Interrupting a thread...

Donn Cave donn at oz.net
Mon Dec 18 01:41:43 EST 2000


Quoth "David Allen" <s2mdalle at titan.vcu.edu>:
| I'm writing a program which does some networking,
| and I have a thread that is devoted to grabbing 
| things off of the network so that the program won't
| hang while it is reading data.
|
| The problem is, I also occasionally need to interrupt
| this data fetching operation, so I need a way to
| either raise an exception in the other thread, or
| otherwise signal to it to stop what it's doing.
| Since the download thread calls other functions
| that are not sensitive to the data in the original
| object, I can't check to see if some value has 
| changed each time I'm reading in a loop.
|
| Ideally, I'd like thread 1 to raise an exception
| that would be propagated in thread 2, not thread 1.
| Is this possible?  What other techniques might work?

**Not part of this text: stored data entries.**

(** * A shallow embedding of [pydantic_claude_sonnet_capitalofitaly.py]

    The program wraps one call to a hosted text-completion service in three
    pydantic records ([AgentMessage], [AgentQuery], [AgentResponse]) and a
    small class [ClaudeAgent] with a constructor and one method, [ask].

    Python values are embedded as an inductive type, floats as the IEEE-754
    binary64 values of the standard library's [SpecFloat], dictionaries as
    association lists in insertion order, and the effects of the program
    (the environment, the remote call, raising and catching) as a state and
    exception monad over an explicit world. *)

From Stdlib Require Import String Ascii List ZArith Bool Lia QArith Permutation.
From Stdlib Require Import Floats.SpecFloat.
Import ListNotations.

Local Open Scope string_scope.
Local Open Scope Z_scope.

(** ** Floats *)

(** A Python [float] is a binary64 value. *)
Definition is_float (f : spec_float) : bool := valid_binary 53 1024 f.

(** The integer bounds [0] and [1] of [ge=0, le=1], as the floats Python
    compares against. *)
Definition float_0 : spec_float := S754_zero false.
Definition float_1 : spec_float := S754_finite false 4503599627370496 (-52).
(** ** Calls *)

(** C2, as it holds of the code: each use of [maybe_call] wraps what it has
    read in one [Call] when the lookahead is an opening parenthesis, and does
    not look again after the argument list.  [parse_atom] reads [f()] out of
    [f()()] and leaves the second pair of parentheses; [parse_expr] applies
    one more wrap to the expression it has built, so [f()()] is read as a call
    of the call [f()], and a third pair of parentheses is left unread (at top
    level: a semicolon is expected). *)
Theorem C2_call_wrapped_once_per_site :
  (forall fuel pe call input r input1,
      call input = Ok (r, input1) ->
      maybe_call fuel pe call input
      = if is_punc "(" input1
        then ' (args, input2) <- delimited fuel "(" ")" "," pe input1 ;;
             Ok (Some (Call r args), input2)
        else Ok (r, input1))
  /\ (forall fuel rest, (3 <= fuel)%nat ->
      parse_atom fuel
        (var "f" :: punc "(" :: punc ")" :: punc "(" :: punc ")" :: rest)
      = Ok (Some (Call (Some (Identifier "f")) []),
            punc "(" :: punc ")" :: rest))
  /\ (forall fuel rest, (4 <= fuel)%nat ->
      parse_expr fuel
        (var "f" :: punc "(" :: punc ")" :: punc "(" :: punc ")"
           :: punc "(" :: punc ")" :: rest)
      = Ok (Some (Call (Some (Call (Some (Identifier "f")) [])) []),
            punc "(" :: punc ")" :: rest))
  /\ (forall fuel, (4 <= fuel)%nat ->
      parse_toplevel fuel
        [var "f"; punc "("; punc ")"; punc "("; punc ")"]
      = Ok [Some (Call (Some (Call (Some (Identifier "f")) [])) [])]
      /\ parse_toplevel fuel
           [var "f"; punc "("; punc ")"; punc "("; punc ")"; punc "(";
            punc ")"]
         = Diag "Token ';' expected").
Proof.
  split; [|split; [|split]].
  - intros fuel pe call input r input1 H. unfold maybe_call. rewrite H.
    rewrite bind_Ok; cbv beta iota.
    destruct (is_punc "(" input1); [|reflexivity].
    unfold upcast, parse_call.
    destruct (delimited fuel "(" ")" "," pe input1) as [[args input2]| | |];
      reflexivity.
  - intros fuel rest Hfuel.
    do 3 (destruct fuel as [|fuel]; [exfalso; lia|]). reflexivity.
  - intros fuel rest Hfuel.
    do 4 (destruct fuel as [|fuel]; [exfalso; lia|]). reflexivity.
  - intros fuel Hfuel. split; fuel_cases fuel 4.
Qed.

No, and for me it would not be all that ideal either.
Exceptions don't interrupt anything, they're more of
a flow control mechanism.

I don't understand paragraph two, where functions
are not sensitive to the original object (what
original object?), so I'll guess you're asking a
question I have an answer for.  You actually have
a socket, and you want a thread to read data from
the socket as well as receive some other inputs.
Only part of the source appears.